Within this material, find every line where the string "being" appears, and copy it out.

• Raw data
+ + + + + + +
(** * DesignSPHysics: case-state synchronisation, run monitor, export driver
      and XML importer

    A shallow embedding of the data-handling parts of [DSPH.py] and
    [dsphfc/xmlimporter.py].  The macro is Python 2 code driven by Qt
    signals: every handler is modelled as a function from the state it
    touches to the new state paired with an [outcome] (normal return or
    the exception that left the handler); the state keeps the mutations
    made before an exception, as the interpreter does.  Widget calls that
    are write-only (labels, visibility, enabling, row widgets) are left
    out.  A widget whose setter emits a signal that a slot of the macro is
    connected to is part of the state, and the setter runs the slot. *)

From Stdlib Require Import ZArith Floats Ascii.
From stdpp Require Import base strings pretty list gmap.

Local Open Scope string_scope.

(** ** Python values shared by all handlers *)

Inductive exn :=
  | ValueError | IndexError | KeyError | TypeError
  | AttributeError | UnboundLocalError | ZeroDivisionError
  | NameError | OverflowError.

Inductive outcome := Returned | Raised (e : exn).

Inductive result (A : Type) := Ok (a : A) | Raise (e : exn).
Arguments Ok {A} a.
Arguments Raise {A} e.

Global Instance result_ret : MRet result := λ A a, Ok a.
Global Instance result_bind : MBind result := λ A B f m,
  match m with Ok a => f a | Raise e => Raise e end.

Global Instance exn_eq_dec : EqDecision exn.
Proof. solve_decision. Defined.

(** The list [l] without the first occurrence of [x]. *)
Fixpoint remove_first (x : string) (l : list string) : list string :=
  match l with
  | [] => []
  | y :: l' => if decide (x = y) then l' else y :: remove_first x l'
  end.

(** [l.remove(x)]: drops the first occurrence; [None] stands for the
    [ValueError] Python raises when [x] is absent. *)
Definition list_remove (x : string) (l : list string) : option (list string) :=
  if decide (x ∈ l) then Some (remove_first x l) else None.

(** ** Python string operations used by the handlers *)

Module PyStr.

(** [sub in s] *)
Fixpoint contains (sub s : string) : bool :=
  String.prefix sub s ||
  match s with
  | EmptyString => false
  | String _ s' => contains sub s'
  end.

(** [s.split(sep)] for a non-empty [sep]: [cur] is the piece being read,
    reversed; [skip] counts the characters of a matched separator that are
    still to be passed over. *)
Fixpoint split_go (sep : string) (skip : nat) (cur s : string) : list string :=
  match s with
  | EmptyString => [String.rev cur]
  | String c s' =>
      match skip with
      | S k => split_go sep k cur s'
      | O =>
          if String.prefix sep s
          then String.rev cur :: split_go sep (String.length sep - 1) EmptyString s'
          else split_go sep 0 (String c cur) s'
      end
  end.

Definition split (sep s : string) : list string := split_go sep 0 EmptyString s.

(** [s.replace(old, new)] for a non-empty [old]. *)
Fixpoint replace_go (old new : string) (skip : nat) (s : string) : string :=
  match s with
  | EmptyString => EmptyString
  | String c s' =>
      match skip with
      | S k => replace_go old new k s'
      | O =>
          if String.prefix old s
          then new +:+ replace_go old new (String.length old - 1) s'
          else String c (replace_go old new 0 s')
      end
  end.

Definition replace (old new s : string) : string := replace_go old new 0 s.

Definition lower_ascii (c : Ascii.ascii) : Ascii.ascii :=
  let n := Ascii.N_of_ascii c in
  if (65 <=? n)%N && (n <=? 90)%N then Ascii.ascii_of_N (n + 32) else c.

(** [s.lower()] on a byte string. *)
Fixpoint lower (s : string) : string :=
  match s with
  | EmptyString => EmptyString
  | String c s' => String (lower_ascii c) (lower s')
  end.

(** [s[:n]] *)
Fixpoint take (n : nat) (s : string) : string :=
  match n, s with
  | S n', String c s' => String c (take n' s')
  | _, _ => EmptyString
  end.

(** [l[-1]] *)
Definition last_item {A} (l : list A) : result A :=
  match last l with Some x => Ok x | None => Raise IndexError end.

(** [l[i]] for a non-negative constant [i] *)
Definition item {A} (i : nat) (l : list A) : result A :=
  match l !! i with Some x => Ok x | None => Raise IndexError end.

Definition is_space (c : Ascii.ascii) : bool :=
  let n := Ascii.N_of_ascii c in
  (n =? 32)%N || ((9 <=? n)%N && (n <=? 13)%N).

Fixpoint lstrip (s : string) : string :=
  match s with
  | String c s' => if is_space c then lstrip s' else s
  | EmptyString => EmptyString
  end.

(** [s.strip()] *)
Definition strip (s : string) : string :=
  String.rev (lstrip (String.rev (lstrip s))).

Definition digit_of (c : Ascii.ascii) : option Z :=
  let n := Ascii.N_of_ascii c in
  if (48 <=? n)%N && (n <=? 57)%N then Some (Z.of_N (n - 48)) else None.

(** Reads a run of decimal digits: the number read so far, how many
    digits were read, and what follows them. *)
Fixpoint take_digits (s : string) (acc : Z) (count : nat) : Z * nat * string :=
  match s with
  | String c s' =>
      match digit_of c with
      | Some d => take_digits s' (10 * acc + d) (S count)
      | None => (acc, count, s)
      end
  | EmptyString => (acc, count, s)
  end.

Definition parse_sign (s : string) : bool * string :=
  match s with
  | String "-"%char s' => (true, s')
  | String "+"%char s' => (false, s')
  | _ => (false, s)
  end.

(** The binary64 value nearest to [(-1)^neg * m * 10^e] for [0 <= m],
    ties to even: one correctly rounded step from the exact integers. *)
Definition float_of_decimal (neg : bool) (m e : Z) : float :=
  match m with
  | Zpos p =>
      if (0 <=? e)%Z
      then SF2Prim (binary_normalize prec emax
                      (if neg then - (m * 10 ^ e) else m * 10 ^ e)%Z 0 false)
      else SF2Prim (SFdiv prec emax (S754_finite neg p 0)
                      (S754_finite false (Z.to_pos (10 ^ (- e))) 0))
  | _ => if neg then PrimFloat.neg_zero else PrimFloat.zero
  end.

(** [float(s)] on a string: surrounding blanks, a sign, then [inf],
    [infinity], [nan] or a decimal literal with optional fraction and
    exponent; anything else is a [ValueError]. *)
Definition py_float (s : string) : result float :=
  let '(neg, s1) := parse_sign (strip s) in
  let low := lower s1 in
  if decide (low = "inf" ∨ low = "infinity")
  then Ok (if neg then neg_infinity else infinity)
  else if decide (low = "nan") then Ok nan
  else
    let '(ip, ni, r1) := take_digits s1 0 0 in
    let '(m, nf, r2) :=
      match r1 with
      | String "."%char r => take_digits r ip 0
      | _ => (ip, 0, r1)
      end in
    if decide (ni + nf = 0) then Raise ValueError
    else
      match r2 with
      | EmptyString => Ok (float_of_decimal neg m (- Z.of_nat nf))
      | String c r3 =>
          if decide (c = "e"%char ∨ c = "E"%char) then
            let '(eneg, r4) := parse_sign r3 in
            let '(ev, ne, r5) := take_digits r4 0 0 in
            if decide (ne = 0 ∨ r5 ≠ EmptyString) then Raise ValueError
            else Ok (float_of_decimal neg m
                       ((if eneg then - ev else ev) - Z.of_nat nf))
          else Raise ValueError
      end.

(** [int(s)] on a string, base 10. *)
Definition py_int (s : string) : result Z :=
  let '(neg, s1) := parse_sign (strip s) in
  let '(v, n, r) := take_digits s1 0 0 in
  if decide (n = 0 ∨ r ≠ EmptyString) then Raise ValueError
  else Ok (if neg then - v else v)%Z.

(** Reading a local variable that may not have been assigned yet. *)
Definition local {A} (v : option A) : result A :=
  match v with Some x => Ok x | None => Raise UnboundLocalError end.

Definition newline : string := String (Ascii.ascii_of_nat 10) EmptyString.

(** [f.readlines()] on a file holding [content]: each line keeps its
    newline; [cur] is the line being read, reversed. *)
Fixpoint readlines_go (cur content : string) : list string :=
  match content with
  | EmptyString =>
      match cur with EmptyString => [] | _ => [String.rev cur] end
  | String c rest =>
      if decide (c = Ascii.ascii_of_nat 10)
      then String.rev (String c cur) :: readlines_go EmptyString rest
      else readlines_go (String c cur) rest
  end.

Definition readlines (content : string) : list string :=
  readlines_go EmptyString content.

(** [x / y] on floats *)
Definition truediv (x y : float) : result float :=
  if (y =? 0)%float then Raise ZeroDivisionError else Ok (x / y)%float.

End PyStr.

(** ** Object registry: [simobjects], [export_order] and the host document *)

Module Registry.
Import PyStr.

(** First cell of a [simobjects] value: a number, or the string the
    [Case_Limits] entry carries. *)
Inductive mkvalue := MkNumber (n : Z) | MkText (s : string).

(** [data['simobjects'][name] = [mk, type, fill]]. *)
Record SimObject := mkSimObject {
  mk : mkvalue;
  kind : string;
  fillmode : string
}.

(** A FreeCAD document object, reduced to the attributes the handlers read:
    [InList] holds the names of the objects that reference (contain) it. *)
Record DocumentObject := mkDocumentObject {
  Name : string;
  InList : list string;
  TypeId : string
}.

Definition Document := list DocumentObject.

Global Instance DocumentObject_eq_dec : EqDecision DocumentObject.
Proof. solve_decision. Defined.

(** The dictionary is an association list in its internal iteration order:
    [keys()] returns that order, and [pop] keeps the order of the entries
    that stay (CPython only reorders on insertion). *)
Record Data := mkData {
  simobjects : list (string * SimObject);
  export_order : list string
}.

Definition keys (d : list (string * SimObject)) : list string := d.*1.

(** [d[key]] *)
Fixpoint dict_get (key : string) (d : list (string * SimObject)) : option SimObject :=
  match d with
  | [] => None
  | (k, v) :: rest => if decide (k = key) then Some v else dict_get key rest
  end.

(** [d[key][i] = ...]: a cell of the value stored under [key] is
    overwritten in place; the keys and their order stay. *)
Definition dict_update (key : string) (f : SimObject → SimObject)
    (d : list (string * SimObject)) : list (string * SimObject) :=
  (λ kv, if decide (kv.1 = key) then (kv.1, f kv.2) else kv) <$> d.

(** The spin box [property1] (a [QSpinBox]): its value and range. *)
Record SpinBox := mkSpinBox {
  value : Z;
  minimum : Z;
  maximum : Z
}.

(** The property table as far as its widgets feed back into [data]:
    [property1] and the current indices of the combo boxes [property2]
    (items [Fluid], [Bound]) and [property3] (items [Full], [Solid],
    [Face], [Wire]). *)
Record Panel := mkPanel {
  property1 : SpinBox;
  property2 : nat;
  property3 : nat
}.

(** What the handlers of the object registry read and write. *)
Record State := mkState {
  data : Data;
  panel : Panel
}.

Definition with_data (st : State) (d : Data) : State := mkState d (panel st).

Definition with_simobjects (st : State) (sim : list (string * SimObject)) : State :=
  mkState (mkData sim (export_order (data st))) (panel st).

Definition with_property1 (st : State) (s : SpinBox) : State :=
  mkState (data st) (mkPanel s (property2 (panel st)) (property3 (panel st))).

Definition with_property2 (st : State) (index : nat) : State :=
  mkState (data st) (mkPanel (property1 (panel st)) index (property3 (panel st))).

Definition with_property3 (st : State) (index : nat) : State :=
  mkState (data st) (mkPanel (property1 (panel st)) (property2 (panel st)) index).

Definition property2_items : list string := ["Fluid"; "Bound"].
Definition property3_items : list string := ["Full"; "Solid"; "Face"; "Wire"].
(** C10. With a target time the loader's window runs forward from the
    target, [target, target + hours_range]; without one it is
    [now - 3 days, now], whatever [hours_range], and the [hours] entry
    of the time range is 72.  In both cases the loader returns, after
    testing the directory, reading the clock when there is no target,
    and reading the document, the data of the document for that window:
    for each series that names a node and has both arrays, taken in
    order up to the first with a timestamp that cannot be converted,
    the points of the series whose time lies in the window, bounds
    included, when there are any; a node holds the points of the last
    such series that names it.  The result document echoes the two
    arguments as given. *)
Theorem metrics_window_forward_or_three_days
  (w : World) (metrics_dir : string) :
  path_exists w metrics_dir = true ->
  (forall t s h tr,
     t <> EmptyString -> strptime t = Some s ->
     in_range (s + hours h) = true ->
     exists md,
       _load_metrics_data w metrics_dir (Some t) h tr
       = (inr md,
          tr ++ Exists metrics_dir :: document_reads w metrics_dir)
       /\ holds_window w metrics_dir s (s + hours h)%Z h md)
  /\ (forall target h tr,
        given target = None -> in_range (now w - days 3) = true ->
        exists md,
          _load_metrics_data w metrics_dir target h tr
          = (inr md,
             tr ++ Exists metrics_dir :: Clock
                :: document_reads w metrics_dir)
          /\ holds_window w metrics_dir (now w - days 3)%Z (now w) 72 md)
  /\ (forall start_time end_time h md,
        holds_window w metrics_dir start_time end_time h md ->
        let c := contributions w start_time end_time
                               (document_series w metrics_dir) in
        (forall node,
           ODict.get node (handler_metrics md)
           = option_map (fun x => data_of (snd x))
               (find (fun x => String.eqb node (fst x)) (rev c)))
        /\ (forall node pts,
              In (node, pts) c
              <-> exists sr ts vs,
                    In sr (read_series w (document_series w metrics_dir))
                    /\ series_arrays sr = Some (node, ts, vs)
                    /\ pts = points_within w ts vs start_time end_time
                    /\ pts <> [])
        /\ (forall ts vs t v,
              In (t, v) (points_within w ts vs start_time end_time)
              <-> exists ms, In (ms, v) (combine ts vs)
                             /\ fromtimestamp w (ms / 1000)%Q = Some t
                             /\ (start_time <= t <= end_time)%Z))
  /\ (forall target h metric_types tr r tr',
        analyze_hbase_metrics w metrics_dir target h metric_types tr
        = (inr r, tr') ->
        m_target_time r = target /\ m_hours_range r = h).
Proof.
  intros Hdir. split; [|split; [|split]].
  - intros t s h tr Ht Hs Hr.
    destruct (load_document_closed w metrics_dir (Some t) h s (s + hours h)%Z
                (tr ++ [Exists metrics_dir])) as (md & Hrun & Hmd).
    exists md. rewrite (given_some t Ht) in Hmd. split; [|exact Hmd].
    change (tr ++ Exists metrics_dir :: document_reads w metrics_dir)
      with (tr ++ [Exists metrics_dir] ++ document_reads w metrics_dir).
    rewrite app_assoc, <- Hrun.
    unfold _load_metrics_data, os_path_exists, metrics_bounds.
    rewrite (given_some t Ht), Hs.
    unfold or_raise, add. unfold bind, emit, ret, raise. rewrite Hdir.
    cbv beta iota delta [negb fst snd]. rewrite Hr. reflexivity.
  - intros target h tr Ht Hr.
    destruct (load_document_closed w metrics_dir None h (now w - days 3)%Z
                (now w) (tr ++ [Exists metrics_dir; Clock]))
      as (md & Hrun & Hmd).
    exists md. split; [|exact Hmd].
    change (tr ++ Exists metrics_dir :: Clock :: document_reads w metrics_dir)
      with (tr ++ [Exists metrics_dir; Clock]
               ++ document_reads w metrics_dir).
    rewrite app_assoc, <- Hrun.
    unfold _load_metrics_data, os_path_exists, metrics_bounds.
    rewrite Ht.
    unfold or_raise, add. unfold bind, emit, ret, raise.
    replace (now w + - days 3)%Z with (now w - days 3)%Z by lia.
    rewrite Hdir. cbv beta iota delta [negb fst snd]. rewrite Hr.
    cbv beta iota delta [fst snd]. rewrite <- app_assoc.
    unfold load_document. rewrite Ht. reflexivity.
  - intros start_time end_time h md (_ & _ & Hm) c. split; [|split].
    + intros node. rewrite Hm. rewrite get_assigned. fold c.
      now destruct (find _ (rev c)).
    + intros node pts. apply in_contributions.
    + intros ts vs t v. apply points_within_iff.
  - intros target h mt tr r tr' H. unfold analyze_hbase_metrics in H.
    io_inv. subst. split; reflexivity.
Qed.
(** * Trading analytics automation: the recomputation cycle and its derivations

    A shallow embedding of [trading_analytics_automation_final.py] (module
    [Final]) and [trading_analytics_automation_fixed.py] (module [Fixed]):
    the checkpoint reader, the change detector, the cycle with its snapshot
    bookkeeping, and the eight derivations that rewrite the analytics tables.

    Conventions of the embedding.
    - SQLite [REAL] columns and Python floats are exact rationals ([Q]);
      [INTEGER] columns are [Z]; a nullable column is an [option].
    - A row of an analytics table is the list of the values the engine
      writes, in the order of the column list of its [INSERT].
    - The database file is [disk]; the open connection sees [conn]; the two
      differ exactly by the statements of the pending transaction.
    - A Python exception is [Raise e], [e] being [str(e)].
    - The schema and SQLite's [SQRT] are not part of the sources: the
      [UNIQUE] constraints of the analytics tables and the square root are
      parameters of the development. *)

From Stdlib Require Import ZArith QArith Qminmax Qabs List String Bool Lia Permutation.
From stdpp Require Import gmap strings list fin_maps.

Local Open Scope Z_scope.

(** ** SQLite values *)

Inductive value :=
| NULL
| INTEGER (z : Z)
| REAL (q : Q)
| TEXT (s : string).

Definition row := list value.
Definition table := list row.

(** Column [i] of a row ([NULL] past its end). *)
Definition col (i : nat) (r : row) : value := nth i r NULL.

Definition Qlt_bool (a b : Q) : bool := negb (Qle_bool b a).

(** A nullable number, and the way it is stored. *)
Definition num (x : option Q) : value :=
  match x with Some q => REAL q | None => NULL end.

Definition int (x : option Z) : value :=
  match x with Some z => INTEGER z | None => NULL end.

(** [a = b] in SQL, as a [WHERE] or a [UNIQUE] check reads it: [NULL] is
    equal to nothing, numbers compare by value. *)
Definition value_eqb (a b : value) : bool :=
  match a, b with
  | INTEGER x, INTEGER y => Z.eqb x y
  | INTEGER x, REAL y => Qeq_bool (inject_Z x) y
  | REAL x, INTEGER y => Qeq_bool x (inject_Z y)
  | REAL x, REAL y => Qeq_bool x y
  | TEXT x, TEXT y => bool_decide (x = y)
  | _, _ => false
  end.

(** *** Scalar expressions over nullable numbers *)

(** [x > y] inside a [CASE WHEN]: a [NULL] operand selects the [ELSE]. *)
Definition sql_gt (x : option Q) (y : Q) : bool :=
  match x with Some a => Qlt_bool y a | None => false end.

Definition sql_ne (x : option Q) (y : Q) : bool :=
  match x with Some a => negb (Qeq_bool a y) | None => false end.
Lemma scan_vote_fields a vote :
  godRoleCandidates (scan_vote context a vote) = godRoleCandidates a
  /\ safePlayers (scan_vote context a vote) = safePlayers a
  /\ threatLevel (scan_vote context a vote) = threatLevel a
  /\ forall p,
       includes p (suspiciousPlayers (scan_vote context a vote))
       = includes p (suspiciousPlayers a)
         || (against_team context vote && (voterId vote =? p)).
Proof.
  unfold scan_vote, against_team, add_suspiciousPlayer.
  destruct (includes (targetId vote) (werewolfTeam context)); simpl.
  - destruct (includes (voterId vote) (suspiciousPlayers a)) eqn:I; simpl;
      repeat split; auto; intros p.
    + destruct (voterId vote =? p) eqn:E; [|rewrite orb_false_r; reflexivity].
      apply Z.eqb_eq in E. subst p. rewrite I. reflexivity.
    + unfold push, includes. rewrite existsb_app. simpl.
      rewrite orb_false_r, (Z.eqb_sym p). reflexivity.
  - repeat split; auto. intros p. rewrite orb_false_r. reflexivity.
Qed.
(** C6 (what the code does).  Taking eight units off a row that has five on
    hand, with the right version and no override of any kind, succeeds and
    stores on-hand = -3: no negative-stock error exists on this path. *)
Theorem C6_negative_on_hand_is_stored :
  decrementOnHand stock0 1000 "SL-1" 8 1
  = Js.Ok (<["SL-1" := row0_overdrawn]> stock0, row0_overdrawn)
  /\ quantityOnHand row0_overdrawn = -3.
Proof. by split. Qed.

End StockClaims.

(** ** Outbox failure transition *)

Section OutboxClaims.
Import Outbox StoreExamples.

(** C5.  For a stored outbox row (in particular a [PENDING] one),
    [markAsFailed] increments the retry count by one and records the error;
    while the new count is below the row's maximum the status is [PENDING]
    and the row is rescheduled [2 ^ retryCount] seconds after now; otherwise
    the status is [FAILED]. *)
Theorem C5_mark_failed_transition
    (db : gmap string OutboxMessage) (now : Z) (key error : string)
    (message : OutboxMessage) :
  db !! key = Some message ->
  status message = PENDING ->
  0 <= retryCount message ->
  exists updated,
    markAsFailed db now key error = Js.Ok (<[key := updated]> db, updated)
    /\ retryCount updated = retryCount message + 1
    /\ lastError updated = Some error
    /\ maxRetries updated = maxRetries message
    /\ (retryCount updated < maxRetries message ->
        status updated = PENDING
        /\ scheduledAt updated = now + 2 ^ retryCount updated * 1000)
    /\ (maxRetries message <= retryCount updated -> status updated = FAILED).
Proof.
  intros Hrow _ _. unfold markAsFailed. rewrite Hrow.
  eexists. split; [reflexivity|]. simpl.
  split; [done|]. split; [done|]. split; [done|]. split.
  - intros Hlt. by rewrite (proj2 (Z.leb_gt _ _) Hlt).
  - intros Hle. by rewrite (proj2 (Z.leb_le _ _) Hle).
Qed.

(** Second failure of a row allowed five attempts: pending again, due four
    seconds later. *)
Lemma C5_witness_retry :
  exists updated,
    markAsFailed (outbox0 5) 1000 "OB-1" "broker down"
      = Js.Ok (<["OB-1" := updated]> (outbox0 5), updated)
    /\ retryCount updated = 2
    /\ status updated = PENDING
    /\ scheduledAt updated = 1000 + 4000.
Proof.
  destruct (C5_mark_failed_transition (outbox0 5) 1000 "OB-1" "broker down"
              (outboxRow 5) eq_refl eq_refl)
    as (updated & Hrun & Hcount & _ & _ & Hretry & _); [simpl; lia|].
  exists updated. split; [exact Hrun|]. split; [exact Hcount|].
  destruct Hretry as [Hst Hsched]; [rewrite Hcount; simpl; lia|].
  split; [exact Hst|]. rewrite Hsched, Hcount. reflexivity.
Defined.

End OutboxClaims.

(** ** Slotting ranking *)

Section SlottingClaims.
Import Slotting SlottingSpec.

(** The sign of the rounded difference is the sign of the exact one, so the
    comparator orders by score. *)
Lemma leScore_leb a b : leScore a b = Double.leb (score b) (score a).
Proof. unfold leScore, compareScore. apply sub_sign. Qed.

Lemma leScore_iff a b :
  leScore a b = true <-> Double.units (score b) <= Double.units (score a).
Proof. rewrite leScore_leb. unfold Double.leb. apply Z.leb_le. Qed.

Lemma leScore_total a b : leScore a b = false -> leScore b a = true.
Proof.
  intros Hab. apply leScore_iff.
  destruct (Z.le_gt_cases (Double.units (score b)) (Double.units (score a))) as [Hle|Hlt];
    [|lia].
  apply leScore_iff in Hle. congruence.
Qed.

Lemma leScore_trans a b c :
  leScore a b = true -> leScore b c = true -> leScore a c = true.
Proof. rewrite !leScore_iff. lia. Qed.

Lemma hasScore_tied q a b :
  hasScore q a = true -> hasScore q b = true -> leScore a b = true.
Proof.
  unfold hasScore, Double.eqb. intros Ha%Z.eqb_eq Hb%Z.eqb_eq.
  apply leScore_iff. lia.
Qed.

(** C7 (amended).  The scorer returns the scored valid candidates sorted by
    descending total score, the score being the double the source computes;
    candidates with equal scores keep the order they have in the input list
    (the sort is stable and its comparator looks at the score only; the
    location pick sequence plays no part).  The ranking is a function of the
    candidates, the context and the weights. *)
Theorem C7_slotting_order_stable
    (weights : SlottingWeights) (candidates : list SlottingCandidate)
    (context : SlottingContext) :
  scoreLocations weights candidates context
    ≡ₚ scoredCandidates weights candidates context
  /\ StronglySorted (fun a b => Double.leb (score b) (score a) = true)
       (scoreLocations weights candidates context)
  /\ forall q,
       filter (fun s => hasScore q s = true) (scoreLocations weights candidates context)
       = filter (fun s => hasScore q s = true) (scoredCandidates weights candidates context).
Proof.
  unfold scoreLocations. fold (scoredCandidates weights candidates context).
  fold leScore. split; [apply sort_perm|]. split.
  - eapply StronglySorted_weaken; [|apply (sort_sorted leScore)].
    + intros a b Hab. by rewrite <- leScore_leb.
    + apply leScore_total.
    + apply leScore_trans.
  - intros q. apply sort_stable, hasScore_tied.
Qed.

(** Two bays with the same score, 0.55: the one listed first stays first
    although its pick sequence (20) is the higher one. *)
Lemma C7_counterexample_tie_keeps_input_order :
  map (fun s => (id (sc_location s), pickSequence (sc_location s)))
    (scoreLocations DEFAULT_SLOTTING_WEIGHTS
       [candidateIn (bay "A-20" 20); candidateIn (bay "B-10" 10)] classA)
  = [ ("A-20", Some 20); ("B-10", Some 10) ]
  /\ Forall (fun s => score s = Double.ofRatio 55 100)
       (scoreLocations DEFAULT_SLOTTING_WEIGHTS
          [candidateIn (bay "A-20" 20); candidateIn (bay "B-10" 10)] classA)
  /\ ~ StronglySorted rankedBefore
        (scoreLocations DEFAULT_SLOTTING_WEIGHTS
           [candidateIn (bay "A-20" 20); candidateIn (bay "B-10" 10)] classA).
Proof.
  evaluate (scoreLocations DEFAULT_SLOTTING_WEIGHTS
              [candidateIn (bay "A-20" 20); candidateIn (bay "B-10" 10)] classA).
  split; [reflexivity|]. split.
  - repeat constructor; by vm_compute.
  - intros Hs. apply StronglySorted_inv in Hs as [_ Hall].
    apply Forall_inv in Hall. destruct Hall as [Hlt|[_ Hseq]].
    + discriminate Hlt.
    + simpl in Hseq. lia.
Qed.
+ + + + + + +
• Exercise output
(** [s.split(sep)] for a non-empty [sep]: [cur] is the piece being read,
    newline; [cur] is the line being read, reversed. *)
    - A Python exception is [Raise e], [e] being [str(e)].
    descending total score, the score being the double the source computes;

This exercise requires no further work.